I've gone back into my saves, did a bunch of army quits and rejoins, and at least with the saves I do have, the GC with a General Promotion was able to lead a GC Captain. Maybe I tried during the same turn he first became a general and it was no good, don't have saves going back that far... that's also when a Captain was offering to follow one of his own men (i.e., "Britak", a little hunter guy, was reporting to a guy, but that guy had the option to join the army of Britak"). *shrugs*

I did also determine how the heck I got a NON-CAPTAIN guy while playing the Bannor.

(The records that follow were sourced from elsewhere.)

(** C31: with a timeout, the side that completes first decides: when the operation
    does not complete inside [await_suspend], its value, its exception or a timeout
    exception is what the await gives, the timeout is asked to be cancelled when
    the operation wins, and the operation is never cancelled.  If the awaiter
    outlives the await the coroutine is resumed exactly once however many
    completions follow; if it is a temporary of the await expression, as in the
    documented use, the next completion touches a destroyed object. *)
Theorem with_timeout_first_wins {T} kept timeout r w r1 (ev : with_event T) :
  with_timeout_suspend kept None (mkAwait (Some (WithTimeoutAwaiter_new timeout)) [], r) = Ret (w, r1) ->
  let r2 := match ev with TimeoutDone _ => r1 | _ => cancel_user_data (next_callback_id_ r) r1 end in
  exists w2, with_callbacks kept [ev] (w, r1) = Ret (w2, r2) /\ resumes w2 = [with_outcome ev] /\
    forall ev' evs, with_callbacks kept (ev :: ev' :: evs) (w, r1) = if kept then Ret (w2, r2) else Undef.
Proof.
  intros (-> & _)%with_timeout_suspend_Ret.
  destruct kept, ev as [v|e|n]; try destruct ((n =? - ETIME) || (n =? 0)) eqn:En; simpl; rewrite ?En; simpl;
    unfold resume_coro; eexists; (split; [reflexivity|]); simpl; rewrite ?En; (split; [done|]); intros ev' evs;
    [by rewrite with_callbacks_done by done..|done|done|done|done].
Qed.

(** [cancel_timeout] names the timeout's submission exactly while fewer than
    65536 callbacks have been registered: the id it peeks is not reduced modulo
    the number of slots, the one in the entry is, so later the timeout is never
    cancelled. *)
Theorem with_timeout_cancels_iff {T} timeout r w r1 (a : WithTimeoutAwaiter T) :
  0 < next_callback_id_ r ->
  with_timeout_suspend true None (mkAwait (Some (WithTimeoutAwaiter_new timeout)) [], r) = Ret (w, r1) ->
  obj w = Some a ->
  exists e, last (inflight r1) = Some e /\ sqe_op e = OpTimeout (tv_sec (wt_ts a)) (tv_nsec (wt_ts a)) 0 /\
    (sqe_user_data e = timeout_user_data_ a <-> next_callback_id_ r < kMaxCallbacks).
Proof.
  intros Hn (-> & Hi & _)%with_timeout_suspend_Ret. simpl. intros [= <-]. rewrite Hi, app_assoc, last_snoc.
  eexists. split; [done|]. split; [done|]. simpl. unfold kMaxCallbacks. split.
  - intros E. pose proof (Z.mod_pos_bound (next_callback_id_ r) 65536). lia.
  - intros H. by rewrite Z.mod_small by lia.
Qed.

(** ** Witnesses *)

Definition sample_ring {CB} : IoUring CB := mkRing 8 [] [] [] ∅ 1 true.

Lemma timed_recv_race_witness :
  let s := mkAwait (Some (timed_recv 3 16 0 5000)) [] in
  (exists s1, callbacks (timed_recv_cb false) [LinkTimeout (- ECANCELED)] s = Ret s1 /\
     resumes s1 = [Throw "recv timed out"]) /\
  callbacks (timed_recv_cb false) [LinkTimeout (- ECANCELED); RecvDone 16] s = Undef.
Proof. apply (timed_recv_race false (timed_recv 3 16 0 5000) 16 (- ECANCELED) false); reflexivity. Defined.

Lemma timed_send_resumes_at_nop_witness :
  exists s, callbacks (timed_send_cb false) [NopDone] (mkAwait (Some (timed_send 3 [1; 2] 0 5000)) []) = Ret s /\
    resumes s = [Ret 0] /\ (false = false -> timed_send_cb false (SendDone 2) s = Undef).
Proof. apply (timed_send_resumes_at_nop false (timed_send 3 [1; 2] 0 5000) [] (SendDone 2)); reflexivity. Defined.

Lemma with_timeout_first_wins_witness :
  exists s w2 r2, with_timeout_suspend true None
      (mkAwait (Some (WithTimeoutAwaiter_new 1000)) [], sample_ring) = Ret s /\
    with_callbacks true [OpResult 7; TimeoutDone (- ECANCELED)] s = Ret (w2, r2) /\ resumes w2 = [Ret 7].
Proof.
  destruct (with_timeout_suspend true None (mkAwait (Some (WithTimeoutAwaiter_new 1000)) [], sample_ring))
    as [[w r1]| |] eqn:E; [|discriminate E..].
  destruct (with_timeout_first_wins true 1000 sample_ring w r1 (OpResult 7) E) as (w2 & _ & E3 & E2).
  exists (w, r1), w2. eexists. split; [reflexivity|]. split; [exact (E2 _ [])|exact E3].
Defined.

Lemma with_timeout_cancels_iff_witness :
  exists w r1 (a : WithTimeoutAwaiter Z), with_timeout_suspend true None
      (mkAwait (Some (@WithTimeoutAwaiter_new Z 1000)) [], mkRing 8 [] [] [] ∅ 65537 true) = Ret (w, r1) /\
    exists e, last (inflight r1) = Some e /\ sqe_user_data e <> timeout_user_data_ a.
Proof.
  destruct (with_timeout_suspend true None
      (mkAwait (Some (@WithTimeoutAwaiter_new Z 1000)) [], mkRing 8 [] [] [] ∅ 65537 true))
    as [[w r1]| |] eqn:E; [|discriminate E..].
  destruct (obj w) as [a|] eqn:Ea; [|injection E as <- _; discriminate Ea].
  destruct (with_timeout_cancels_iff 1000 (mkRing 8 [] [] [] ∅ 65537 true) w r1 a) as (e & He & _ & Hiff);
    [simpl; lia|exact E|exact Ea|].
  exists w, r1, a. split; [reflexivity|]. exists e. split; [exact He|].
  rewrite Hiff. simpl. unfold kMaxCallbacks. lia.
Defined.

I was playing Decius the Conqueror of the Archos, Calabim and Chislev. The GC "popped" due to combat XP in a random city, turned out to be Prespur, a former Calabim city. It turns out he was born, well, like any other GC would be in a non-Calabim city. Wonder what would've happened had I conquered some Dural and a GC popped in their former city?

Anyhow, that meant it was a GC without any rank, yet having command slots. This it seems meant even Generals would follow him. Maybe this'd work with Donal Lugh too, I think he was born with one command slot, right?

Sounds then like I know how the General could follow a different, newly popped GC, it's because the new GC was born "rankless." Additionally I feel I must've made some error in army management when I couldn't get Captains to follow a General. My bad!